風音は舌打ちしそうになるのを何とか堪えて頭を下げた。
「東宮様、申し訳ありません。紗葉様は今お休みになられております」
「風音、構わないわ。東宮様、どうぞこちらへ」
どうにかして東宮を帰らそうと言葉を探していた風音だったが、紗葉本人によりそれは叶わなかった。
風音にしてみれば、己のしたことを綺麗さっぱり忘れて厚顔無恥にも紗葉に話を聞きたがる憎たらしい子供なのだが、紗葉にとっては将来の主上である。
東宮が立派に主上の後を継いでくれなければ、紗葉がここに来る為に捨てたものが無駄になってしまう。
東宮が立派な主上になる為というなら、市井のことを話すのも厭わない。
紗葉はそう思って東宮の訪問も受け入れていた。
「今日は何のお話をいたしましょう?」
「………」
しかし、東宮は紗葉の問いかけに答えずにただ紗葉の顔をじっと見つめていた。
「…?東宮様?」
「…紗葉は、父上の側室ではない、のだな?」
「まぁ…」
驚いて目を丸くしながらも、紗葉は風音に視線を向けて他の女官たちを下がらせた。
しかし勿論、風音が退室する訳もなく、厳しい目で東宮を見据えながら紗葉の後ろに控えた。

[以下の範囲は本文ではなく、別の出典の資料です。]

Lemma filter_flat_map {A B} (f : B -> bool) (g : A -> list B) l :
  filter f (flat_map g l) = flat_map (fun x => filter f (g x)) l.
Proof.
  induction l as [|x l IH]; [reflexivity|]. simpl. now rewrite filter_app, IH.
Qed.

Lemma filter_map_comm {A B} (f : B -> bool) (h : A -> B) l :
  filter f (map h l) = map h (filter (fun x => f (h x)) l).
Proof.
  induction l as [|x l IH]; [reflexivity|]. simpl. destruct (f (h x)); simpl; now rewrite IH.
Qed.

Lemma filter_ext_in' {A} (f g : A -> bool) l :
  (forall x, In x l -> f x = g x) -> filter f l = filter g l.
Proof.
  induction l as [|x l IH]; intros H; [reflexivity|]. simpl.
  rewrite H by now left. rewrite IH; [reflexivity|]. intros. apply H. now right.
Qed.

(** the loop nest of the code visits exactly the index set of the
    specification, in its order *)
Lemma ac_pairs_indices n : 0 < n -> ac_pairs n = ac_indices n.
Proof.
  intros Hn. unfold ac_pairs, ac_indices, tri_indices, pixels.
  rewrite filter_flat_map. apply flat_map_ext_in. intros cy Hcy.
  apply zrange_In in Hcy. rewrite filter_map_comm. f_equal.
  rewrite (filter_ext_in' _ (fun cx => (skip_dc cy <=? cx) && (cx <? n - cy))).
  - unfold zrange at 1. rewrite filter_zseq. f_equal; unfold skip_dc.
    + destruct (Z.eqb_spec cy 0); lia.
    + lia.
  - intros cx Hcx. apply zrange_In in Hcx. rewrite tri_cond by lia. unfold skip_dc.
    destruct (Z.eqb_spec cy 0), (Z.eqb_spec cx 0), (Z.ltb_spec cx (n - cy));
      simpl; try reflexivity; try (symmetry; apply Z.leb_le; lia);
      try (symmetry; apply Z.leb_gt; lia); try lia.
    all: destruct (Z.leb_spec 1 cx), (Z.leb_spec 0 cx); simpl; auto; lia.
Qed.

Lemma ac_pairs_complete n cx cy :
  0 < n -> 0 <= cx -> 0 <= cy ->
  cx * n < n * (n - cy) -> (cx, cy) <> (0, 0) -> In (cx, cy) (ac_pairs n).
Proof.
  intros Hn Hx Hy Hc Hne. unfold ac_pairs. apply filter_In. split.
  - unfold pixels. apply in_flat_map. exists cy. split; [apply zrange_In; nia|].
    apply (in_map (fun x => (x, cy))). apply zrange_In. nia.
  - apply andb_true_intro. split; [now apply Z.ltb_lt|].
    destruct (Z.eqb_spec cx 0), (Z.eqb_spec cy 0); auto. subst. congruence.
Qed.

(** ** 32-bit operators on small operands *)

Ltac zdiv := Z.div_mod_to_equations; lia.

Lemma ToInt32_id z : - 2 ^ 31 <= z < 2 ^ 31 -> JS.ToInt32 z = z.
Proof.
  intros H. unfold JS.ToInt32. rewrite Z.mod_small; lia.
Qed.

Lemma sar_div a k : - 2 ^ 31 <= a < 2 ^ 31 -> 0 <= k < 32 -> JS.sar a k = a / 2 ^ k.
Proof.
  intros Ha Hk. unfold JS.sar. rewrite ToInt32_id, Z.mod_small by lia.
  apply Z.shiftr_div_pow2. lia.
Qed.

Lemma band_land a b :
  - 2 ^ 31 <= a < 2 ^ 31 -> - 2 ^ 31 <= b < 2 ^ 31 -> JS.band a b = Z.land a b.
Proof. intros Ha Hb. unfold JS.band. now rewrite !ToInt32_id. Qed.

Lemma land_1 a : Z.land a 1 = a mod 2.
Proof. change 1 with (Z.ones 1). rewrite Z.land_ones by lia. reflexivity. Qed.

(** ** The length of the hash *)

Section HashLength.
Context {fl : Float64}.

Lemma write_ac_length fs : forall hash idx,
  0 <= idx -> idx + Z.of_nat (length fs) < 2 ^ 31 ->
  Z.of_nat (length hash) = 5 + (idx + 1) / 2 ->
  let st := fold_left write_ac fs (hash, idx) in
  snd st = idx + Z.of_nat (length fs) /\
  Z.of_nat (length (fst st)) = 5 + (idx + Z.of_nat (length fs) + 1) / 2.
Proof.
  induction fs as [|f fs IH]; intros hash idx Hidx Hlt Hlen.
  - simpl. rewrite Z.add_0_r. auto.
  - cbn [fold_left length] in *.
    set (st1 := write_ac (hash, idx) f).
    assert (H1 : snd st1 = idx + 1) by reflexivity.
    assert (H2 : Z.of_nat (length (fst st1)) = 5 + (idx + 1 + 1) / 2).
    { subst st1. cbn [write_ac fst]. rewrite sar_div by lia. change (2 ^ 1) with 2.
      unfold ac_start. rewrite arr_set_length by zdiv. zdiv. }
    destruct st1 as [hash1 idx1]. cbn [fst snd] in H1, H2. subst idx1.
    destruct (IH hash1 (idx + 1)) as [E1 E2]; [lia | lia | assumption |].
    cbv zeta. rewrite E1, E2. split; [lia|]. do 2 f_equal. lia.
Qed.

Lemma fold_left_concat {A B} (f : A -> B -> A) (ls : list (list B)) : forall s,
  fold_left (fun s l => fold_left f l s) ls s = fold_left f (concat ls) s.
Proof.
  induction ls as [|l ls IH]; intros s; [reflexivity|].
  simpl. now rewrite fold_left_app, IH.
Qed.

「東宮様、わたしの後宮での”事情“を知っているのは爽子様と志野さん、そしてここにいる風音だけです。軽々しく口にしてはいけません」
(ついでに申し上げるなら、いくら東宮といえど、いくら歳が近かろうと、それほど親しくもない年上の人間を呼び捨てにするなど、あり得ませんっ)
その後ろで風音はこんなことを思っていた。
無論、口に出すことなどできるはずもない。